His gaze drifts, just once, toward the inner corridor leading deeper into contestant housing. Family wing is not visible from here. Neither is the lounge. But the implication is enough. He doesn’t have to say the name. We both know which fear he is trying to touch.
“You won’t touch them,” I say.
Mysk’s brows rise. “Won’t I.”
And there it is. No more polite dance. No more pretending the conversation is only about me.
I step toward him again, slower this time, making sure every word lands exactly where I want it.
“Listen carefully. If anything strange happens tomorrow—anything—if a route glitches wrong, if security turns lazy in the wrong corridor, if somebody so much as breathes toward the family sector with your cologne on them, I won’t wait for proof. I will come straight through you.”
The Odex at the door tense, but Mysk lifts one finger without looking and they hold. He studies me for a long second, perhaps recalculating whether the threat in front of him is still useful as a debtor or only as an obstacle.
Then he smiles thinly. “Fatherhood has made you melodramatic.”
“Fatherhood has made me efficient.”
That lands. I can tell because something in his face cools into true dislike, stripped of the theatrical pleasure he usually takes in our exchanges.
“Very well,” he says. “Keep your principles. Keep your romance. Keep your touching little family ideal. Tomorrow, when the costs arrive, remember that I offered elegance.”
He turns toward the door.
I don’t move.
At the threshold he pauses and looks back over one shoulder. “You should sleep if you can, Bronwyn. Finals are exhausting. Regret more so.”
Then he is gone, the Odex filing out after him in a wall of muscle and old blood smell and boot-thuds heavy enough to vibrate faintly through the floor. The service door seals with a hiss that sounds far too neat after a conversation like that.
For several seconds I just stand there listening to the silence he leaves behind.
Then I breathe.
Once.
Twice.
The prep bay smells different now, or maybe I do.
Adrenaline, anger, the metallic edge of almost-violence.
My palms ache. I look down and realize I have clenched them hard enough for the nails to mark crescents into the skin.

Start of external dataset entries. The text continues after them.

(** * GDPR checker: the audit engine of server.js, embedded and verified

    The development follows the class [GDPRChecker] of server.js: the rule
    tables, the six detectors, the scorer, the recommendation engine, the
    retrying orchestrator [checkUrl] and [close], and the handler of
    POST /api/check that calls them.  Everything the engine obtains from
    puppeteer, cheerio, the TLS stack and the clock is an input of the model
    (records [Dom], [Attempt], [World]); everything the engine computes is a
    Rocq function that evaluates.

    Conventions.
    - A JavaScript string is a sequence of UTF-16 code units, carried as a
      Rocq [string] that holds the UTF-8 bytes of its code points.  Length,
      search, [substring], [replace] and [trim] work on the code units and
      [toLowerCase] on the code points, with the case tables of Unicode.
    - A JavaScript number is an IEEE 754 binary64 value, [spec_float] with
      53 bits of precision.  Array lengths, status codes and millisecond
      counts are integers far below 2^53, where double arithmetic is exact;
      they are computed in [Z] or [nat] and injected with [num_of_Z] where the
      source stores them in a [score].
    - An exception is the message of the thrown [Error]. *)

From Stdlib Require Import ZArith List String Ascii Bool Lia.
From Stdlib Require Import Floats.SpecFloat.
From Stdlib Require Import Sorting.Sorted.
From Stdlib Require Import QArith Qround Qpower.
From stdpp Require Import gmap strings pretty.
(** * rag-indexer: the repository-to-document indexing pipeline

    A shallow embedding of the Go packages [pkg/elasticsearch] and
    [pkg/indexer] and the properties of the pipeline proved over it.

    Conventions of the embedding.
    - Go [int] and [time.Duration] values are [Z]; none of the quantities
      below (function counts, offsets into a file, a backoff of at most four
      seconds) comes near the 64-bit range, so no wrap-around is written.
    - A Go [string] is a [string] of bytes.  A Go slice that may be [nil] is
      an [option (list _)]: [None] is the nil slice, [Some []] the empty one.
    - A Go [error] is a value of [error]; the [(T, error)] result pairs keep
      their shape, with [option error] for the nilable error.
    - Calls that leave the process (HTTP, git, the file system, the Go parser)
      are read from an explicit world or environment, and every call is
      appended to a log, so that "how many requests were made" is a property
      of the result. *)

From Stdlib Require Import ZArith Lia Bool Ascii String List.
From stdpp Require Import base option list strings gmap.

Set Warnings "-register-all".
Local Open Scope Z_scope.

(** ** Go values shared by the packages *)

(** The errors that travel through the pipeline.  [Wrapf p e] is
    [fmt.Errorf(p + ": %w", e)]. *)
Inductive error : Type :=
  | ErrGitConfigRequired
  | SkipDir
  | ContextErr
  | OSError (msg : string)
  | NetError (msg : string)
  | GitError (msg : string)
  | ParseError (msg : string)
  | JSONError (msg : string)
  | StatusError (msg : string) (status : Z)
  | Wrapf (prefix : string) (inner : error).
(** The loop entered with a layout already chosen: the answer is that
    layout if nothing listed has more channels, and otherwise the first
    listed layout with the greatest channel count. *)
Lemma select_channel_layout_loop_spec (layouts rest : list Z) :
  Forall (fun x => x <> 0) layouts ->
  forall best best_nb,
    exists r,
      select_channel_layout_loop nb (layouts ++ 0 :: rest) best best_nb = Some r
      /\ ((r = best /\ forall q, In q layouts -> nb q <= best_nb)
          \/ exists pre post,
              layouts = pre ++ r :: post
              /\ best_nb < nb r
              /\ (forall q, In q pre -> nb q < nb r)
              /\ (forall q, In q post -> nb q <= nb r)).
Proof.
  induction 1 as [|x layouts Hx _ IH]; intros best best_nb;
    cbn [select_channel_layout_loop app].
  - exists best. split; [reflexivity|]. left. split; [reflexivity|].
    intros q [].
  - apply Z.eqb_neq in Hx. rewrite Hx.
    destruct (nb x >? best_nb) eqn:Egt.
    + apply Z.gtb_lt in Egt.
      destruct (IH x (nb x)) as (r & E & [[-> Hall] | (pre & post & -> & H1 & H2 & H3)]).
      * exists x. split; [exact E|]. right. exists [], layouts.
        repeat split; auto. intros q [].
      * exists r. split; [exact E|]. right. exists (x :: pre), post.
        repeat split; auto; try lia.
        intros q [<- | Hq]; [exact H1|auto].
    + assert (Hle : nb x <= best_nb).
      { destruct (Z.gtb_spec (nb x) best_nb); [discriminate|lia]. }
      destruct (IH best best_nb) as (r & E & [[-> Hall] | (pre & post & -> & H1 & H2 & H3)]).
      * exists best. split; [exact E|]. left. split; [reflexivity|].
        intros q [<- | Hq]; [exact Hle|auto].
      * exists r. split; [exact E|]. right. exists (x :: pre), post.
        repeat split; auto.
        intros q [<- | Hq]; [lia|auto].
Qed.

(** X2.  Without a layout list select_channel_layout returns stereo.
    With a list (the layouts stored before the terminating 0) it returns
    the first listed layout whose channel count is the greatest, when
    some listed layout has a positive channel count, and 0 when none
    has. *)
Theorem select_channel_layout_most_channels (codec : AVCodecArrays) :
  (channel_layouts codec = None ->
   select_channel_layout nb codec = Some AV_CH_LAYOUT_STEREO)
  /\ (forall layouts rest,
        channel_layouts codec = Some (layouts ++ 0 :: rest) ->
        Forall (fun x => x <> 0) layouts ->
        exists r,
          select_channel_layout nb codec = Some r
          /\ ((r = 0 /\ forall q, In q layouts -> nb q <= 0)
              \/ exists pre post,
                  layouts = pre ++ r :: post
                  /\ 0 < nb r
                  /\ (forall q, In q pre -> nb q < nb r)
                  /\ (forall q, In q post -> nb q <= nb r))).
Proof.
  unfold select_channel_layout. split.
  - intros ->. reflexivity.
  - intros layouts rest -> Hok.
    exact (select_channel_layout_loop_spec layouts rest Hok 0 0).
Qed.

End ChannelLayoutFacts.

Lemma select_channel_layout_most_channels_witness :
  exists r,
    select_channel_layout popcount64 libfdk_aac_arrays = Some r
    /\ ((r = 0 /\ forall q, In q [4; 3; 1551; 63] -> popcount64 q <= 0)
        \/ exists pre post,
            [4; 3; 1551; 63] = pre ++ r :: post
            /\ 0 < popcount64 r
            /\ (forall q, In q pre -> popcount64 q < popcount64 r)
            /\ (forall q, In q post -> popcount64 q <= popcount64 r)).
Proof.
  apply (proj2 (select_channel_layout_most_channels popcount64 libfdk_aac_arrays)
               [4; 3; 1551; 63] []).
  - reflexivity.
  - repeat constructor; discriminate.
Defined.

(** The loop of select_sample_rate entered with a rate already chosen:
    the answer is that rate if nothing listed is strictly closer, and
    otherwise the first listed rate at the least distance. *)
Lemma select_sample_rate_loop_first (rates rest : list Z) :
  Forall rate_ok rates ->
  forall best,
    rate_ok best ->
    exists r,
      select_sample_rate_loop (rates ++ 0 :: rest) best = Some r
      /\ ((r = best
           /\ forall q, In q rates -> distance_to_44100 best <= distance_to_44100 q)
          \/ exists pre post,
              rates = pre ++ r :: post
              /\ distance_to_44100 r < distance_to_44100 best
              /\ (forall q, In q pre -> distance_to_44100 r < distance_to_44100 q)
              /\ (forall q, In q post -> distance_to_44100 r <= distance_to_44100 q)).
Proof.
  unfold distance_to_44100.
  induction 1 as [|x rates Hx Hrates IH]; intros best Hbest;
    cbn [select_sample_rate_loop app].
  - exists best. split; [reflexivity|]. left. split; [reflexivity|].
    intros q [].
  - destruct Hx as [Hx0 Hxr]. destruct Hbest as [Hb0 Hbr].
    apply Z.eqb_neq in Hx0 as Ex. apply Z.eqb_neq in Hb0 as Eb.
    rewrite Ex, Eb. cbn [orb].
    rewrite (int_distance_exact x Hxr), (int_distance_exact best Hbr).
    destruct (Z.abs (44100 - x) <? Z.abs (44100 - best)) eqn:Elt.
    + apply Z.ltb_lt in Elt.
      destruct (IH x (conj Hx0 Hxr))
        as (r & E & [[-> Hall] | (pre & post & -> & H1 & H2 & H3)]).
      * exists x. split; [exact E|]. right. exists [], rates.
        repeat split; auto. intros q [].
      * exists r. split; [exact E|]. right. exists (x :: pre), post.
        repeat split; auto; try lia.
        intros q [<- | Hq]; [exact H1|auto].
    + apply Z.ltb_ge in Elt.
      destruct (IH best (conj Hb0 Hbr))
        as (r & E & [[-> Hall] | (pre & post & -> & H1 & H2 & H3)]).
      * exists best. split; [exact E|]. left. split; [reflexivity|].
        intros q [<- | Hq]; [exact Elt|auto].
      * exists r. split; [exact E|]. right. exists (x :: pre), post.
        repeat split; auto.
        intros q [<- | Hq]; [lia|auto].
Qed.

Somewhere outside, a lift passes with a low mechanical rumble.
The compound keeps moving. Doesn’t it always.
The machine never pauses just because one man’s life has become more dangerous.
I slip a hand into my pocket and feel the fossil Jesse gave me.
The stone’s rough edge anchors me instantly.
All right.
Mysk is here. Mysk is serious. Mysk thinks the final can be manipulated and that I am still enough of the man I used to be to accept that offer when pressed hard enough.
He is wrong.
But wrong men with money and access remain dangerous.
Which means the rest of the night is no longer theoretical.
I need to move. Quietly. Fast. I need to verify whether his entry was a one-time breach or evidence of a compromised access route.
I need to decide whether telling Tilda everything now would help or only fracture the focus we need tomorrow.
I need to warn someone—but not just anyone.
Production would bury it if it threatened the event.
Compound security might already be blind in selective directions.
Brautigaum would probably turn a crime alert into a sponsorship slogan.
My jaw tightens.
No. I cannot assume the system will save us. That is the first rule. The second is even simpler: if Mysk wants tomorrow to become chaos, then tomorrow stops being a game.
I kill the diagnostics screen, unlock the prep bay’s emergency schematic overlay again, and start walking.